VaibhavCodeClub / learn

Learning app for kids
MIT License
85 stars 82 forks source link

[Feature Request]: Crawler all video subtitles (transcripts) from Khan Academy to create a word or sentences list #200

Open atlantis451 opened 1 month ago

atlantis451 commented 1 month ago

Is there an existing issue for this?

Feature Description

crawler all video transcripts from Khan Academy to create a list of 'learn' words or sentences

Web scraping category

EN

  1. MATH: HIGH SCHOOL & COLLEGE https://www.khanacademy.org/math
  2. TEST PREP https://www.khanacademy.org/test-prep
  3. SCIENCE https://www.khanacademy.org/science
  4. COMPUTING https://www.khanacademy.org/computing
  5. ARTS & HUMANITIES https://www.khanacademy.org/humanities
  6. ECONOMICS https://www.khanacademy.org/economics-finance-domain
  7. READING & LANGUAGE ARTS https://www.khanacademy.org/ela
  8. LIFE SKILLS https://www.khanacademy.org/college-careers-more
  9. PARTNER COURSES https://www.khanacademy.org/partner-content

RU

  1. МАТЕМАТИКА https://ru.khanacademy.org/math
  2. ЕСТЕСТВЕННЫЕ НАУКИ https://ru.khanacademy.org/science
  3. ЭКОНОМИКА И ФИНАНСЫ https://ru.khanacademy.org/economics-finance-domain
  4. ИНФОРМАТИКА https://ru.khanacademy.org/computing
  5. ИСКУССТВО И ГУМАНИТАРНЫЕ НАУКИ https://ru.khanacademy.org/humanities

Use Case

Only by studying the 'learn' word list from Khan Academy (subtitles/transcripts) can one fully grasp the knowledge by watching the Khan Academy videos, as learning requires review.

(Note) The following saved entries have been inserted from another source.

(* ===== verification/Auth.v ===== *)
(** * Identities: [src/src/auth.rs] and [src/src/proxy/attribution.rs]

    The admin key, the data-plane authorization by static key or virtual key,
    and the client a request is attributed to. *)

From Stdlib Require Import ZArith Lia Ascii.
From stdpp Require Import base list strings gmap.
From S2P Require Import Prelude.
From S2P Require Import RustStr.
From S2P Require Import Protocol.
From S2P Require Import Config.
From S2P Require Import Health.
From S2P Require Import Json.
From S2P Require Import Usage.
From S2P Require Import Accounting.
From S2P Require Import Http.
From S2P Require Import VirtualKeys.
From S2P Require Import World.

(** [supplied_key]. *)
Definition supplied_key (headers : HeaderMap) : option string :=
  opt_or ((header_get headers "authorization" ≫= to_str) ≫= strip_prefix "Bearer ")
    (header_get headers "x-api-key" ≫= to_str).

Record AdminAuth : Type := mkAdminAuth { aa_key_digest : option string }.

Inductive AuthIdentity : Type :=
| StaticApiKey
| VirtualKey (id : Z) (name prefix : string).

(** [AuthIdentity::virtual_key_id]. *)
Definition virtual_key_id (self : AuthIdentity) : option Z :=
  match self with VirtualKey id _ _ => Some id | StaticApiKey => None end.

Definition default_client_source (self : AuthIdentity) : string :=
  match self with
  | StaticApiKey => "static_api_key"
  | VirtualKey _ name prefix => if is_empty name then prefix else name
  end.

Section Auth.
Context `{Sha256}.

Definition key_digest (key : string) : string := sha256 key.

(** [ct_eq] compares the digests in constant time. *)
Definition key_matches_digest (expected supplied : string) : bool :=
  expected =?s key_digest supplied.

Definition AdminAuth_from_key (key : option string) : AdminAuth :=
  mkAdminAuth (option_map key_digest key).

(** [from_env]; [admin_key] is the variable [GATEWAY_ADMIN_KEY]. *)
Definition AdminAuth_from_env (admin_key : option string) : AdminAuth :=
  AdminAuth_from_key (opt_filter (fun key => negb (is_empty key)) admin_key).

Definition is_configured (self : AdminAuth) : bool := is_some (aa_key_digest self).

(** [AdminAuth::authorized]. *)
Definition admin_authorized (self : AdminAuth) (headers : HeaderMap) : bool :=
  match aa_key_digest self, supplied_key headers with
  | Some expected, Some supplied => key_matches_digest expected supplied
  | _, _ => false
  end.

Context `{Env}.

(** [Database::authenticate_virtual_key_with_identity], where a failed
    transaction is an error, with or without its update. *)
Definition authenticate (raw : string) (model : option string)
    : M (option (Z * string * string)) :=
  let! fault := ask env_auth_fault in
  let! now := utc_now in
  let! w := get_world in
  if fails_before fault then ret None
  else
    let '(found, t) := authenticate_virtual_key (w_keys w) now raw model in
    let! _u := put_keys t in
    ret (if fails_after fault then None else found).

(** [authorized_with_db]; [api_key] is the variable [GATEWAY_API_KEY] and
    [database] tells whether there is one. *)
Definition authorized_with_db (api_key : option string) (database : bool) (headers : HeaderMap)
    (model : option string) : M (option AuthIdentity) :=
  let static_ok :=
    is_some_and api_key (fun expected =>
      is_some_and (supplied_key headers) (key_matches_digest (key_digest expected))) in
  if static_ok then ret (Some StaticApiKey)
  else if negb database then
    ret (if negb (is_some api_key) then Some StaticApiKey else None)
  else
    match supplied_key headers with
    | None => ret None
    | Some key =>
        let! found := authenticate key model in
        ret (option_map (fun k => let '(id, name, prefix) := k in VirtualKey id name prefix) found)
    end.
End Auth.

(** ** Client attribution *)

Definition KNOWN_CLIENT_USER_AGENTS : list (string * string) :=
  [("kimi-code-cli", "kimi-code-cli"); ("kimi-code", "kimi-code"); ("kimi_code", "kimi-code");
   ("codex_app_server_daemon", "codex-cli"); ("codex_cli_rs", "codex-cli");
   ("AsyncAnthropic/", "anthropic-sdk"); ("Anthropic/", "anthropic-sdk");
   ("AsyncOpenAI/", "openai-sdk"); ("OpenAI/", "openai-sdk")].

Definition known_client_user_agent (user_agent : string) : option string :=
  let head := match split_once "("%char user_agent with Some (h, _) => h | None => user_agent end in
  match split_whitespace_next head with
  | None => None
  | Some token =>
      let product := trim_end_matches "/"%char token in
      if is_empty product then None
      else option_map snd (List.find (fun entry => (product =?s fst entry)
                                        || starts_with product (fst entry)) KNOWN_CLIENT_USER_AGENTS)
  end.

(** A header of visible text, trimmed and not empty. *)
Definition text_header (headers : HeaderMap) (name : string) : option string :=
  opt_filter (fun value => negb (is_empty value)) (option_map trim (header_get headers name ≫= to_str)).

Definition client_source_from_headers (headers : HeaderMap) (auth : option AuthIdentity) : string :=
  match text_header headers "x-client-source" with
  | Some value => value
  | None =>
      match auth with
      | Some identity => default_client_source identity
      | None =>
          unwrap_or (text_header headers "user-agent" ≫= known_client_user_agent) "unknown"
      end
  end.

Example kimi_user_agent : known_client_user_agent "kimi-code-cli/1.2 (web)" = Some "kimi-code-cli".
Proof. vm_compute. reflexivity. Qed.

(** ** Properties *)

Section AuthSpec.
Context `{Sha256} `{Env}.

(** What justifies an identity, given the keys at the time of the query. *)
Definition justified (api_key : option string) (database : bool) (headers : HeaderMap)
    (model : option string) (t : KeyTable) (now : Z) (identity : AuthIdentity) : Prop :=
  match identity with
  | StaticApiKey =>
      (exists expected supplied, api_key = Some expected /\ supplied_key headers = Some supplied
         /\ sha256 supplied = sha256 expected)
      \/ (database = false /\ api_key = None)
  | VirtualKey id name prefix =>
      database = true /\ exists raw row, supplied_key headers = Some raw
        /\ kt_rows t !! id = Some row /\ vk_key_hash row = hash_key raw
        /\ grants row model now /\ vk_name row = name /\ vk_key_prefix row = prefix
  end.

Definition static_match (api_key : option string) (headers : HeaderMap) : bool :=
  is_some_and api_key (fun expected =>
    is_some_and (supplied_key headers) (key_matches_digest (key_digest expected))).

Lemma static_match_spec api_key headers :
  static_match api_key headers = true <->
  exists expected supplied, api_key = Some expected /\ supplied_key headers = Some supplied
    /\ sha256 supplied = sha256 expected.
Proof.
  unfold static_match, key_matches_digest, key_digest. destruct api_key as [e|]; cbn;
    [destruct (supplied_key headers) as [s|]; cbn|]; split; try done.
  - intros E%String.eqb_eq. eauto.
  - intros (? & ? & [= <-] & [= <-] & E). by apply String.eqb_eq.
  - by intros (? & ? & _ & ? & _).
  - by intros (? & ? & ? & _).
Qed.

Lemma authorized_with_db_static api_key database headers model w :
  static_match api_key headers = true ->
  authorized_with_db api_key database headers model w = (Some StaticApiKey, w).
Proof. intros Hs. unfold authorized_with_db. fold (static_match api_key headers). by rewrite Hs. Qed.

Lemma authenticate_result raw model w :
  let '(r, w') := authenticate raw model w in
  w_sent w' = w_sent w
  /\ (forall k, r = Some k -> (authenticate_virtual_key (w_keys w) (env_utc (S (w_tick w))) raw model).1 = Some k)
  /\ (r = None -> env_auth_fault (w_tick w) = None ->
        (authenticate_virtual_key (w_keys w) (env_utc (S (w_tick w))) raw model).1 = None).
Proof.
  unfold authenticate, utc_now, ask, bind, get_world. cbn [w_tick w_keys].
  destruct (env_auth_fault (w_tick w)) as [[]|]; cbn [fails_before fails_after]; [done| |];
    destruct (authenticate_virtual_key _ _ raw model) as [found t]; cbn; by split_and!.
Qed.
End AuthSpec.

Lemma authorized_with_db_spec `{Sha256} `{Env} (api_key : option string) (database : bool)
    (headers : HeaderMap) (model : option string) (w : World)
    (Hok : table_ok (w_keys w)) :
  let '(r, w') := authorized_with_db api_key database headers model w in
  let allowed := justified api_key database headers model (w_keys w) (env_utc (S (w_tick w))) in
  w_sent w' = w_sent w
  /\ (forall identity, r = Some identity -> allowed identity)
  /\ (r = None -> env_auth_fault (w_tick w) = None -> forall identity, ~ allowed identity).
Proof.
  destruct (static_match api_key headers) eqn:Hs.
  { rewrite authorized_with_db_static by done. split_and!; try done. intros ? [= <-]. left.
    by apply static_match_spec. }
  assert (Hns : ~ exists expected supplied, api_key = Some expected
    /\ supplied_key headers = Some supplied /\ sha256 supplied = sha256 expected)
    by (rewrite <- static_match_spec; congruence).
  unfold authorized_with_db. fold (static_match api_key headers). rewrite Hs.
  destruct database; cbn [negb].
  - destruct (supplied_key headers) as [key|] eqn:Hk.
    + unfold bind. pose proof (authenticate_result key model w) as Ha.
      destruct (authenticate key model w) as [r w']. destruct Ha as (Hsent & Hsome & Hnone).
      split_and!; [done| |].
      * intros identity. destruct r as [[[id name] prefix]|]; cbn; [|done]. intros [= <-].
        specialize (Hsome _ eq_refl). apply authenticate_iff in Hsome as (row & Hrow); [|done].
        split; [done|]. exists key, row. rewrite grants_iff. destruct Hrow as (? & ? & ? & ? & ? & ? & ?). by split_and!.
      * intros Hr Hf. destruct r as [[[? ?] ?]|]; cbn in Hr; [done|].
        specialize (Hnone eq_refl Hf). intros [|id name prefix] Hj; cbn [justified] in Hj.
        -- destruct Hj as [?|[? _]]; [rewrite Hk in *; tauto|done].
        -- destruct Hj as (_ & raw & row & Hraw & Hrow). rewrite Hk in Hraw. injection Hraw as <-.
           assert (Hiff : (authenticate_virtual_key (w_keys w) (env_utc (S (w_tick w))) key model).1
             = Some (id, name, prefix)).
           { apply authenticate_iff; [done|]. exists row.
             rewrite grants_iff in Hrow. destruct Hrow as (? & ? & (? & ? & ?) & ? & ?). by split_and!. }
           congruence.
    + split_and!; try done. intros _ _ [|id name prefix] Hj; cbn [justified] in Hj.
      * destruct Hj as [(e & s & _ & Hsup & _)|[? _]]; congruence.
      * destruct Hj as (_ & raw & row & Hraw & _). congruence.
  - split_and!; [done| |].
    + destruct api_key; cbn; [done|]. intros ? [= <-]. by right.
    + destruct api_key; cbn; [|done]. intros _ _ [|id name prefix] Hj; cbn [justified] in Hj.
      * destruct Hj as [?|[_ ?]]; [tauto|done].
      * by destruct Hj as [? _].
Qed.

(** C23. Authorization is sound and complete.  An identity is only handed out
    for the static key, for an active virtual key (enabled, not revoked, not
    expired, not rotated out) whose models and scopes allow the request, or when
    the gateway has neither a database nor a static key; the digests are
    compared, not the keys.  If the key query does not fail, a request that is
    turned away has no such justification.  Nothing is sent upstream. *)
Theorem authorization_correct `{Sha256} `{Env} (api_key : option string) (database : bool)
    (headers : HeaderMap) (model : option string) (w : World)
    (Hok : table_ok (w_keys w)) :
  let '(r, w') := authorized_with_db api_key database headers model w in
  let allowed := justified api_key database headers model (w_keys w) (env_utc (S (w_tick w))) in
  w_sent w' = w_sent w
  /\ (forall identity, r = Some identity -> allowed identity)
  /\ (r = None -> env_auth_fault (w_tick w) = None -> forall identity, ~ allowed identity).
Proof. by apply authorized_with_db_spec. Qed.

Definition example_auth_world : World :=
  mkWorld 0 (mkHealthRegistry HealthConfig_default None ∅) example_table (mkUsageTables ∅ ∅) [] [] []
    [].
Definition example_auth_headers : HeaderMap := [("authorization", "Bearer gw_secret")].

Lemma authorization_correct_witness :
  let sha : Sha256 := fun s => s in
  let env := calm_env 0 (fun _ => Err OtherError) (fun _ => EmptyString) in
  let r := (authorized_with_db None true example_auth_headers (Some "m") example_auth_world).1 in
  r = Some (VirtualKey 1 "k" "gw_12345678")
  /\ justified None true example_auth_headers (Some "m") example_table 0
       (VirtualKey 1 "k" "gw_12345678").
Proof.
  intros sha env r. split; [vm_compute; reflexivity|].
  refine (proj1 (proj2 (@authorization_correct sha env None true example_auth_headers (Some "m")
            example_auth_world example_table_ok)) _ _).
  vm_compute. reflexivity.
Defined.
(* ===== verification/AdminGate.v ===== *)
(** * The gate of the admin API: [src/src/app.rs]

    Which handler a request reaches, the admin key it needs, and the middleware
    that keeps an audit row of it.  The handlers are parameters: a handler runs
    on a world and leaves one.

    [axum] and its router are not part of the repository; what the table of
    routes means is [find_route]: at each segment a route with that segment
    goes before one with a parameter, which stands for any segment that is not
    empty. *)

From Stdlib Require Import ZArith Lia Ascii.
From stdpp Require Import base list strings.
From S2P Require Import Prelude.
From S2P Require Import RustStr.
From S2P Require Import Json.
From S2P Require Import Http.
From S2P Require Import VirtualKeys.
From S2P Require Import Auth.
From S2P Require Import RequestAudit.

(** ** Routes *)

Inductive Segment : Type := Static (word : string) | Param.

Definition segment_of (word : string) : Segment := if starts_with word "{" then Param else Static word.
Definition segments (path : string) : list string := split_char "/"%char (unwrap_or (strip_prefix "/" path) path).
Definition pattern (path : string) : list Segment := map segment_of (segments path).

Abbreviation Methods := (list (Method * string)).

(** The patterns that go on after this segment. *)
Definition after_static {A} (word : string) (routes : list (list Segment * A)) : list (list Segment * A) :=
  omap (fun r => match r.1 with Static w :: rest => if w =?s word then Some (rest, r.2) else None | _ => None end) routes.
Definition after_param {A} (word : string) (routes : list (list Segment * A)) : list (list Segment * A) :=
  if is_empty word then []
  else omap (fun r => match r.1 with Param :: rest => Some (rest, r.2) | _ => None end) routes.

Fixpoint find_route {A} (routes : list (list Segment * A)) (words : list string) : option A :=
  match words with
  | [] => List.find (fun r => match r.1 with [] => true | _ => false end) routes ≫= fun r => Some r.2
  | word :: words =>
      match find_route (after_static word routes) words with
      | Some a => Some a
      | None => match after_param word routes with [] => None | routes => find_route routes words end
      end
  end.

(** The routes of [application_with_body_limit] and of [discovery::routes]. *)
Definition admin_routes : list (string * Methods) :=
  [("/admin/keys", [(GET, "keys::list_keys"); (POST, "keys::create_key")]);
   ("/admin/keys/{id}", [(GET, "keys::get_key"); (DELETE, "keys::revoke_key")]);
   ("/admin/keys/{id}/rotate", [(POST, "keys::rotate_key")]);
   ("/admin/keys/{id}/value", [(GET, "keys::reveal_key")]);
   ("/admin/keys/{id}/revoke", [(POST, "keys::revoke_key")]);
   ("/admin/usage/summary", [(GET, "usage::usage_summary")]);
   ("/admin/usage/timeseries", [(GET, "usage::usage_timeseries")]);
   ("/admin/usage/breakdown", [(GET, "usage::usage_breakdown")]);
   ("/admin/usage/events", [(GET, "usage::usage_events")]);
   ("/admin/usage/filter-options", [(GET, "filter_options::usage_options")]);
   ("/admin/usage/export", [(GET, "usage::usage_export")]);
   ("/admin/usage/aggregate", [(GET, "usage::usage_aggregate")]);
   ("/admin/usage/events/{request_id}", [(GET, "usage::usage_event_detail")]);
   ("/admin/upstream-quotas", [(GET, "upstream_quota::list_upstream_quotas")]);
   ("/admin/upstream-quotas/refresh", [(POST, "upstream_quota::refresh_upstream_quotas")]);
   ("/admin/upstream-quotas/{id}", [(GET, "upstream_quota::get_upstream_quota")]);
   ("/admin/upstream-quotas/{id}/refresh", [(POST, "upstream_quota::refresh_upstream_quota")]);
   ("/admin/retention/policies", [(GET, "ops::list_retention_policies"); (PUT, "ops::update_retention_policies")]);
   ("/admin/retention", [(GET, "ops::list_retention_policies"); (PUT, "ops::update_retention_policies")]);
   ("/admin/retention/cleanup", [(GET, "ops::list_retention_cleanups"); (POST, "ops::start_retention_cleanup")]);
   ("/admin/retention/runs", [(GET, "ops::list_retention_cleanups"); (POST, "ops::start_retention_cleanup")]);
   ("/admin/retention/cleanup/{id}", [(GET, "ops::get_retention_cleanup")]);
   ("/admin/retention/runs/{id}", [(GET, "ops::get_retention_cleanup")]);
   ("/admin/retention/cleanup/{id}/cancel", [(POST, "ops::cancel_retention_cleanup")]);
   ("/admin/retention/cleanup/{id}/retry", [(POST, "ops::retry_retention_cleanup")]);
   ("/admin/retention/runs/{id}/cancel", [(POST, "ops::cancel_retention_cleanup")]);
   ("/admin/retention/runs/{id}/retry", [(POST, "ops::retry_retention_cleanup")]);
   ("/admin/control-plane/export", [(GET, "ops::export_control_plane")]);
   ("/admin/control-plane/import", [(POST, "ops::import_control_plane")]);
   ("/admin/backup/export", [(GET, "ops::export_control_plane")]);
   ("/admin/backup/import", [(POST, "ops::import_control_plane")]);
   ("/admin/audit", [(GET, "ops::list_audit_logs")]);
   ("/admin/events", [(GET, "events::list_events")]);
   ("/admin/events/filter-options", [(GET, "filter_options::event_options")]);
   ("/admin/backups/{id}", [(GET, "ops::get_backup_run")]);
   ("/admin/backups", [(GET, "ops::list_backup_runs")]);
   ("/admin/backup/{id}", [(GET, "ops::get_backup_run")]);
   ("/admin/ops/schema", [(GET, "ops::ops_schema_metadata")]);
   ("/admin/schema", [(GET, "ops::ops_schema_metadata")]);
   ("/admin/sources", [(GET, "admin::list_sources"); (POST, "admin::create_source")]);
   ("/admin/sources/{id}",
     [(GET, "admin::get_source"); (PUT, "admin::update_source"); (DELETE, "admin::delete_source")]);
   ("/admin/sources/{id}/enabled", [(PUT, "admin::set_source_enabled")]);
   ("/admin/sources/{source_id}/models/{upstream_model_id}/capabilities", [(GET, "admin::list_source_model_capabilities")]);
   ("/admin/sources/{source_id}/models/{upstream_model_id}/capabilities/{protocol}",
     [(PUT, "admin::upsert_source_model_capability")]);
   ("/admin/accounts", [(GET, "admin::list_accounts"); (POST, "admin::create_account")]);
   ("/admin/accounts/{id}",
     [(GET, "admin::get_account"); (PUT, "admin::update_account"); (DELETE, "admin::delete_account")]);
   ("/admin/accounts/{id}/enabled", [(PUT, "admin::set_account_enabled")]);
   ("/admin/credentials/encrypt", [(POST, "keys::encrypt_credential")]);
   ("/admin/accounts/{id}/credentials/rotate", [(POST, "keys::rotate_account_credential")]);
   ("/admin/logical-models", [(GET, "admin::list_logical_models"); (POST, "admin::create_logical_model")]);
   ("/admin/logical-models/{id}",
     [(GET, "admin::get_logical_model"); (PUT, "admin::update_logical_model"); (DELETE, "admin::delete_logical_model")]);
   ("/admin/logical-models/{id}/routing", [(GET, "admin::get_model_routing"); (PUT, "admin::put_model_routing")]);
   ("/admin/model-routings", [(POST, "admin::create_model_routing")]);
   ("/admin/logical-models/{id}/enabled", [(PUT, "admin::set_logical_model_enabled")]);
   ("/admin/model-bindings", [(GET, "admin::list_model_bindings"); (POST, "admin::create_model_binding")]);
   ("/admin/model-bindings/{id}",
     [(GET, "admin::get_model_binding"); (PUT, "admin::update_model_binding"); (DELETE, "admin::delete_model_binding")]);
   ("/admin/model-bindings/{id}/enabled", [(PUT, "admin::set_model_binding_enabled")]);
   ("/admin/routes", [(GET, "admin::list_routes"); (POST, "admin::create_route")]);
   ("/admin/routes/{id}", [(GET, "admin::get_route"); (PUT, "admin::update_route"); (DELETE, "admin::delete_route")]);
   ("/admin/routes/{id}/enabled", [(PUT, "admin::set_route_enabled")]);
   ("/admin/config/reload", [(POST, "admin::reload_config")]);
   ("/admin/capabilities", [(GET, "admin::admin_capabilities")]);
   ("/admin/health", [(GET, "health_admin::admin_health")]);
   ("/admin/health/probe", [(POST, "health_admin::admin_health_probe")]);
   ("/admin/health/probes", [(POST, "health_admin::admin_health_probes")]);
   ("/admin/health/{id}", [(GET, "health_admin::admin_account_health")]);
   ("/admin/health/{id}/probe", [(POST, "health_admin::admin_account_probe")]);
   ("/admin/accounts/{id}/probe", [(POST, "health_admin::admin_account_probe")]);
   ("/admin/routes/{protocol}/{model}", [(GET, "admin::resolve_route")])].

Definition discovery_routes : list (string * Methods) :=
  [("/admin/provider-presets", [(GET, "discovery::list_provider_presets")]);
   ("/admin/sources/{source_id}/preset-diff", [(GET, "discovery::source_preset_diff")]);
   ("/admin/sources/{source_id}/connection-tests", [(POST, "discovery::test_connection")]);
   ("/admin/sources/{source_id}/discoveries", [(POST, "discovery::discover_models")]);
   ("/admin/sources/{source_id}/discoveries/latest", [(GET, "discovery::latest_discovery")]);
   ("/admin/sources/{source_id}/models",
     [(GET, "discovery::list_source_models"); (PATCH, "discovery::edit_source_model")]);
   ("/admin/sources/{source_id}/models/confirm", [(POST, "discovery::confirm_source_models")])].

Definition route_table : list (list Segment * Methods) :=
  map (fun r => (pattern r.1, r.2)) (admin_routes ++ discovery_routes).

#[global] Instance Method_eq_dec : EqDecision Method.
Proof. solve_decision. Defined.

(** [get(..)] also answers [HEAD]. *)
Definition handler_for (methods : Methods) (method : Method) : option string :=
  let find m := List.find (fun mh => bool_decide (mh.1 = m)) methods ≫= fun mh => Some mh.2 in
  match method with HEAD => find GET | _ => find method end.

(** ** Requests *)

Inductive IncomingBody : Type := BodyRead (bytes : string) | BodyBroken.

Record Request : Type := mkRequest {
  rq_method : Method;
  rq_path : string;
  rq_headers : HeaderMap;
  rq_body : IncomingBody;
}.

Definition set_body (rq : Request) (bytes : string) : Request :=
  mkRequest (rq_method rq) (rq_path rq) (rq_headers rq) (BodyRead bytes).

Definition DEFAULT_MAX_REQUEST_BODY_BYTES : Z := 32 * 1024 * 1024.
Definition AUDIT_BODY_BYTES : Z := 4 * 1024 * 1024.
Definition USIZE_MAX : Z := 2 ^ 64 - 1.

(** [max_request_body_bytes_from_env]; the variable is missing, a text, or not
    UTF-8. *)
Inductive EnvVar : Type := NotPresent | Present (value : string) | NotUnicode.

Definition max_request_body_bytes_from_env (var : EnvVar) : result Z string :=
  let invalid := "GATEWAY_MAX_REQUEST_BODY_BYTES must be a positive integer in bytes" in
  match var with
  | NotPresent => Ok DEFAULT_MAX_REQUEST_BODY_BYTES
  | Present raw =>
      match parse_uint USIZE_MAX raw with
      | Some limit => if 0 <? limit then Ok limit else Err invalid
      | None => Err invalid
      end
  | NotUnicode => Err invalid
  end.

(** [to_bytes(body, limit).unwrap_or_default()]: a body that is too long or
    breaks off is an empty one. *)
Definition to_bytes_or_default (body : IncomingBody) (limit : Z) : string :=
  match body with BodyRead bytes => if slen bytes <=? limit then bytes else "" | BodyBroken => "" end.

Definition should_audit_admin_request (method : Method) (path : string) : bool :=
  match method with
  | HEAD | OPTIONS => false
  | GET =>
      match split_char "/"%char (trim_matches "/"%char path) with
      | [a; k; _; v] => (a =?s "admin") && (k =?s "keys") && (v =?s "value")
      | _ => false
      end
  | _ => true
  end.

(** ** The layers *)

(** What happens in the course of a request. *)
Inductive GateEvent : Type :=
| Ran (handler : option string) (context : option AuditContext) (rq : Request)   (** [None]: method not allowed *)
| Audited (row : AuditInsert).

Section Gate.
Context `{Sha256} `{SerdeJson} {W : Type}.
Context (auth : AdminAuth) (has_db : bool).
(** The handler of a route, with the task-local context it runs in. *)
Context (handler : option string -> option AuditContext -> Request -> W -> Response * W).
(** The insert of a row together with its observation. *)
Context (insert : AuditInsert -> W -> W).

Definition unauthorized : Response := error_response 401 "unauthorized" "admin key required".

(** [next.run(request)]: the method router of the route. *)
Definition run_route (methods : Methods) (context : option AuditContext) (rq : Request) (w : W)
    : Response * W * list GateEvent :=
  let target := handler_for methods (rq_method rq) in
  (handler target context rq w, [Ran target context rq]).

(** The status of the response decides what is recorded. *)
Definition audit_row (context : AuditContext) (response : Response) : AuditInsert :=
  if is_success (rp_status response) then audit_insert context "success" None None
  else audit_insert context (result_for_status (dec (rp_status response))) None None.

Definition audit_middleware (uuid : string) (methods : Methods) (rq : Request) (w : W) : Response * W * list GateEvent :=
  if negb (should_audit_admin_request (rq_method rq) (rq_path rq)) then run_route methods None rq w
  else
    let bytes := to_bytes_or_default (rq_body rq) AUDIT_BODY_BYTES in
    let payload := from_slice bytes in
    let context := context_from_request uuid (rq_method rq) (rq_path rq) (rq_headers rq) payload in
    let rq := set_body rq bytes in
    let '(response, w, events) := run_route methods (Some context) rq w in
    if has_db then
      let row := audit_row context response in (response, insert row w, events ++ [Audited row])
    else (response, w, events).

Definition require_admin_auth (uuid : string) (methods : Methods) (rq : Request) (w : W) : Response * W * list GateEvent :=
  if negb (admin_authorized auth (rq_headers rq)) then (unauthorized, w, [])
  else audit_middleware uuid methods rq w.

(** The console is served under ["/admin/"]; [Redirect::permanent]. *)
Definition redirect_admin_console_root (rq : Request) : option Response :=
  if rq_path rq =?s "/admin" then Some (mkResponse 308 [("location", "/admin/")] (BodyBytes "") None None) else None.

(** A request for one of the admin routes; [None]: the router passes it on to
    the data plane or the console. *)
Definition admin_request (uuid : string) (rq : Request) (w : W) : option (Response * W * list GateEvent) :=
  match redirect_admin_console_root rq with
  | Some response => Some (response, w, [])
  | None => find_route route_table (segments (rq_path rq)) ≫= fun methods => Some (require_admin_auth uuid methods rq w)
  end.
End Gate.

Even someone who doesn't know English at all can study the 'learn' word list and then immediately go to Khan Academy to watch the videos and gain knowledge and skills

Benefits

Contribute to global education, especially for regions where the Khan Academy website does not support their native languages, such as Africa. They can learn from the 'learn' word list and then go to Khan Academy to acquire knowledge

Add ScreenShots

Web scraping steps: 'Enter the web scraping category' (EN, RU), go to 1. MATH: HIGH SCHOOL & COLLEGE, and navigate to the second-level directory.

1

Early math review > Enter the directory Unit 1 > Click the play icon, and the Video transcript at the bottom of the website is the subtitles

2



Combine all the subtitles from the chapters under Early math review into one file, such as Early math review.txt.

Priority

High

Record

github-actions[bot] commented 1 month ago

Hi there! Thanks for opening this issue. We appreciate your contribution to this open-source project. We aim to respond or assign your issue as soon as possible.